(** * The normalizer of react-pptx: JSX presentation trees to internal nodes

    A shallow embedding of [src/normalizer.ts].  JavaScript objects whose
    set of keys is open (style objects, text parts) keep the difference
    between a key that is missing and a key that holds [undefined], since
    object spread copies the second and not the first.  Exceptions are
    results of type [outcome]. *)

From Stdlib Require Import ZArith QArith Qround Qpower Qabs Lqa String Ascii List Bool Lia.
From Stdlib Require SpecFloat.
From stdpp Require Import base option gmap strings list pretty.

Set Warnings "-register-all".

Local Open Scope string_scope.
Local Open Scope list_scope.

(** ** JavaScript values *)

(** A JavaScript [number] is an IEEE 754 binary64 float.  A finite one is
    kept as the rational that it denotes; [NaN] and the infinities have no
    counterpart, and the two zeros are one.  The normalizer copies numbers
    and compares them, which is exact, and it multiplies two of them once,
    in [normalizeHexOrComplexColor]: that product is [times] below, the
    exact one rounded to binary64. *)
Definition number := Q.

(** ** Binary64 arithmetic *)

(** [2^e] *)
Definition pow2 (e : Z) : Q := (2 ^ e)%Q.
(** * genicons: icon generation for the Creative Commons license badges

    A shallow embedding of [scripts/genicons.py] and the properties of its
    path derivation, colour conversion, text layout and enumeration driver.

    Conventions of the embedding:
    - Python [str] is [string]; [int] is [Z]; [float] is an IEEE 754 binary64
      value, [spec_float] with precision 53 and maximal exponent 1024;
    - a [dict] that is iterated is an association list in insertion order;
    - the file system is the finite set of the paths that exist;
    - calls into the libraries the script does not define (pango, cairo, the
      operating system) are parameters of the section that uses them. *)

From Stdlib Require Import ZArith Ascii String List Bool Lia.
From Stdlib Require Import Floats.SpecFloat.
From stdpp Require Import base tactics option list strings pretty gmap sets.

Local Open Scope stdpp_scope.

(** ** Strings as Python uses them *)

Module Str.

(** [s.startswith(p)] *)
Definition startswith (p s : string) : bool := String.prefix p s.

(** [s.endswith("/")] and the like, for a one-character [c]. *)
Fixpoint endswith_char (c : ascii) (s : string) : bool :=
  match s with
  | EmptyString => false
  | String a EmptyString => Ascii.eqb a c
  | String _ rest => endswith_char c rest
  end.

(** [sub in s] for two strings: [sub] occurs in [s] as a substring. *)
Fixpoint contains (sub s : string) : bool :=
  String.prefix sub s ||
  match s with
  | EmptyString => false
  | String _ rest => contains sub rest
  end.
(** X14.  [GroupLoader.prototype.loadedTaskGroups] after [getTaskGroup]:
    when [getTaskGroup(groupName)] returns, the loaded groups are those
    loaded before and, if a task group was returned, [groupName]; a call
    that returns an inherited member adds no name. *)
Theorem loadedTaskGroups_after_getTaskGroup (fs : GroupLoader.modules)
    (ld ld' : GroupLoader.t) (groupName : string) (r : GroupLoader.result)
    (w w' : world) (k : string) :
  GroupLoader.getTaskGroup fs ld groupName w = Normal (r, ld') w' ->
  (In k (GroupLoader.loadedTaskGroups ld') <->
   In k (GroupLoader.loadedTaskGroups ld) \/
   (k = groupName /\ exists a, r = GroupLoader.Group a)).
Proof.
  intro H. unfold GroupLoader.loadedTaskGroups. rewrite !ownKeys_In.
  destruct (getTaskGroup_returns _ _ _ _ _ _ _ H)
    as [[-> [-> _]] | [a [-> [_ [[Hold [-> _]] | [Hnone Hnew]]]]]].
  - split; [auto |]. intros [Hk | [_ [a Ha]]]; [assumption | discriminate].
  - split; [auto |]. intros [Hk | [-> _]]; [assumption |].
    destruct (in_dec string_dec groupName (map fst (GroupLoader._taskGroups ld)))
      as [Hin | Hout]; [assumption |].
    apply getOwn_None_iff in Hout. congruence.
  - rewrite Hnew. rewrite keys_putOwn_absent by (now apply getOwn_None_iff).
    rewrite in_app_iff. simpl. split.
    + intros [Hk | [<- | []]]; eauto.
    + intros [Hk | [-> _]]; auto.
Qed.

Lemma loadedTaskGroups_after_getTaskGroup_witness :
  exists ld' w',
    GroupLoader.getTaskGroup GroupLoader.example_modules
      (GroupLoader.new "tasks/" shared_config VUndefined) "less" initial =
      Normal (GroupLoader.Group 0, ld') w' /\
    In "less"%string (GroupLoader.loadedTaskGroups ld').
Proof.
  eexists. eexists. split; [reflexivity |].
  apply (loadedTaskGroups_after_getTaskGroup GroupLoader.example_modules
           (GroupLoader.new "tasks/" shared_config VUndefined) _ "less"
           (GroupLoader.Group 0) initial _ "less" eq_refl).
  right. eauto.
Defined.

Lemma getAllAvailableTaskGroups_loop_spec (fs : GroupLoader.modules) (names : list string) :
  forall (ld : GroupLoader.t) (acc : list GroupLoader.result) (w : world)
         (rs : list GroupLoader.result) (ld' : GroupLoader.t) (w' : world),
    GroupLoaderScan.getAllAvailableTaskGroups_loop fs ld names acc w = Normal (rs, ld') w' ->
    exists rs0,
      rs = acc ++ rs0 /\
      Forall2 (fun n r =>
                 (r = GroupLoader.Inherited n /\ inherited ObjectPrototype n = true) \/
                 (exists a, r = GroupLoader.Group a /\
                            getOwn n (GroupLoader._taskGroups ld') = Some a))
              names rs0 /\
      (forall k b, getOwn k (GroupLoader._taskGroups ld) = Some b ->
                   getOwn k (GroupLoader._taskGroups ld') = Some b).
Proof.
  induction names as [| n names IH]; intros ld acc w rs ld' w'; simpl.
  - intros [= <- <- <-]. exists []. rewrite app_nil_r. auto.
  - unfold bind.
    destruct (GroupLoader.getTaskGroup fs ld n w) as [[r ld1] w1 | e w1] eqn:E;
      [| discriminate].
    simpl. intro H. destruct (IH _ _ _ _ _ _ H) as [rs1 [-> [Hall Hmono]]].
    exists (r :: rs1). rewrite <- app_assoc. split; [reflexivity |]. split.
    + constructor; [| exact Hall].
      destruct (getTaskGroup_returns _ _ _ _ _ _ _ E)
        as [[-> [_ [Hinh _]]] | [a [-> [Hget _]]]]; [left; auto |].
      right. exists a. auto.
    + intros k b Hk. apply Hmono. eapply getTaskGroup_keeps_entries; eauto.
Qed.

────────────────────────────────────────

■ WHAT YOU ARE ASKED TO DO
Please reproduce the material above exactly, line by line.

■ WRITTEN SOLUTION
(** * The normalizer of react-pptx: JSX presentation trees to internal nodes

    A shallow embedding of [src/normalizer.ts].  JavaScript objects whose
    set of keys is open (style objects, text parts) keep the difference
    between a key that is missing and a key that holds [undefined], since
    object spread copies the second and not the first.  Exceptions are
    results of type [outcome]. *)

From Stdlib Require Import ZArith QArith Qround Qpower Qabs Lqa String Ascii List Bool Lia.
From Stdlib Require SpecFloat.
From stdpp Require Import base option gmap strings list pretty.

Set Warnings "-register-all".

Local Open Scope string_scope.
Local Open Scope list_scope.

(** ** JavaScript values *)

(** A JavaScript [number] is an IEEE 754 binary64 float.  A finite one is
    kept as the rational that it denotes; [NaN] and the infinities have no
    counterpart, and the two zeros are one.  The normalizer copies numbers
    and compares them, which is exact, and it multiplies two of them once,
    in [normalizeHexOrComplexColor]: that product is [times] below, the
    exact one rounded to binary64. *)
Definition number := Q.

(** ** Binary64 arithmetic *)

(** [2^e] *)
Definition pow2 (e : Z) : Q := (2 ^ e)%Q.
(** * genicons: icon generation for the Creative Commons license badges

    A shallow embedding of [scripts/genicons.py] and the properties of its
    path derivation, colour conversion, text layout and enumeration driver.

    Conventions of the embedding:
    - Python [str] is [string]; [int] is [Z]; [float] is an IEEE 754 binary64
      value, [spec_float] with precision 53 and maximal exponent 1024;
    - a [dict] that is iterated is an association list in insertion order;
    - the file system is the finite set of the paths that exist;
    - calls into the libraries the script does not define (pango, cairo, the
      operating system) are parameters of the section that uses them. *)

From Stdlib Require Import ZArith Ascii String List Bool Lia.
From Stdlib Require Import Floats.SpecFloat.
From stdpp Require Import base tactics option list strings pretty gmap sets.

Local Open Scope stdpp_scope.

(** ** Strings as Python uses them *)

Module Str.

(** [s.startswith(p)] *)
Definition startswith (p s : string) : bool := String.prefix p s.

(** [s.endswith("/")] and the like, for a one-character [c]. *)
Fixpoint endswith_char (c : ascii) (s : string) : bool :=
  match s with
  | EmptyString => false
  | String a EmptyString => Ascii.eqb a c
  | String _ rest => endswith_char c rest
  end.

(** [sub in s] for two strings: [sub] occurs in [s] as a substring. *)
Fixpoint contains (sub s : string) : bool :=
  String.prefix sub s ||
  match s with
  | EmptyString => false
  | String _ rest => contains sub rest
  end.
(** X14.  [GroupLoader.prototype.loadedTaskGroups] after [getTaskGroup]:
    when [getTaskGroup(groupName)] returns, the loaded groups are those
    loaded before and, if a task group was returned, [groupName]; a call
    that returns an inherited member adds no name. *)
Theorem loadedTaskGroups_after_getTaskGroup (fs : GroupLoader.modules)
    (ld ld' : GroupLoader.t) (groupName : string) (r : GroupLoader.result)
    (w w' : world) (k : string) :
  GroupLoader.getTaskGroup fs ld groupName w = Normal (r, ld') w' ->
  (In k (GroupLoader.loadedTaskGroups ld') <->
   In k (GroupLoader.loadedTaskGroups ld) \/
   (k = groupName /\ exists a, r = GroupLoader.Group a)).
Proof.
  intro H. unfold GroupLoader.loadedTaskGroups. rewrite !ownKeys_In.
  destruct (getTaskGroup_returns _ _ _ _ _ _ _ H)
    as [[-> [-> _]] | [a [-> [_ [[Hold [-> _]] | [Hnone Hnew]]]]]].
  - split; [auto |]. intros [Hk | [_ [a Ha]]]; [assumption | discriminate].
  - split; [auto |]. intros [Hk | [-> _]]; [assumption |].
    destruct (in_dec string_dec groupName (map fst (GroupLoader._taskGroups ld)))
      as [Hin | Hout]; [assumption |].
    apply getOwn_None_iff in Hout. congruence.
  - rewrite Hnew. rewrite keys_putOwn_absent by (now apply getOwn_None_iff).
    rewrite in_app_iff. simpl. split.
    + intros [Hk | [<- | []]]; eauto.
    + intros [Hk | [-> _]]; auto.
Qed.

Lemma loadedTaskGroups_after_getTaskGroup_witness :
  exists ld' w',
    GroupLoader.getTaskGroup GroupLoader.example_modules
      (GroupLoader.new "tasks/" shared_config VUndefined) "less" initial =
      Normal (GroupLoader.Group 0, ld') w' /\
    In "less"%string (GroupLoader.loadedTaskGroups ld').
Proof.
  eexists. eexists. split; [reflexivity |].
  apply (loadedTaskGroups_after_getTaskGroup GroupLoader.example_modules
           (GroupLoader.new "tasks/" shared_config VUndefined) _ "less"
           (GroupLoader.Group 0) initial _ "less" eq_refl).
  right. eauto.
Defined.

Lemma getAllAvailableTaskGroups_loop_spec (fs : GroupLoader.modules) (names : list string) :
  forall (ld : GroupLoader.t) (acc : list GroupLoader.result) (w : world)
         (rs : list GroupLoader.result) (ld' : GroupLoader.t) (w' : world),
    GroupLoaderScan.getAllAvailableTaskGroups_loop fs ld names acc w = Normal (rs, ld') w' ->
    exists rs0,
      rs = acc ++ rs0 /\
      Forall2 (fun n r =>
                 (r = GroupLoader.Inherited n /\ inherited ObjectPrototype n = true) \/
                 (exists a, r = GroupLoader.Group a /\
                            getOwn n (GroupLoader._taskGroups ld') = Some a))
              names rs0 /\
      (forall k b, getOwn k (GroupLoader._taskGroups ld) = Some b ->
                   getOwn k (GroupLoader._taskGroups ld') = Some b).
Proof.
  induction names as [| n names IH]; intros ld acc w rs ld' w'; simpl.
  - intros [= <- <- <-]. exists []. rewrite app_nil_r. auto.
  - unfold bind.
    destruct (GroupLoader.getTaskGroup fs ld n w) as [[r ld1] w1 | e w1] eqn:E;
      [| discriminate].
    simpl. intro H. destruct (IH _ _ _ _ _ _ H) as [rs1 [-> [Hall Hmono]]].
    exists (r :: rs1). rewrite <- app_assoc. split; [reflexivity |]. split.
    + constructor; [| exact Hall].
      destruct (getTaskGroup_returns _ _ _ _ _ _ _ E)
        as [[-> [_ [Hinh _]]] | [a [-> [Hget _]]]]; [left; auto |].
      right. exists a. auto.
    + intros k b Hk. apply Hmono. eapply getTaskGroup_keeps_entries; eauto.
Qed.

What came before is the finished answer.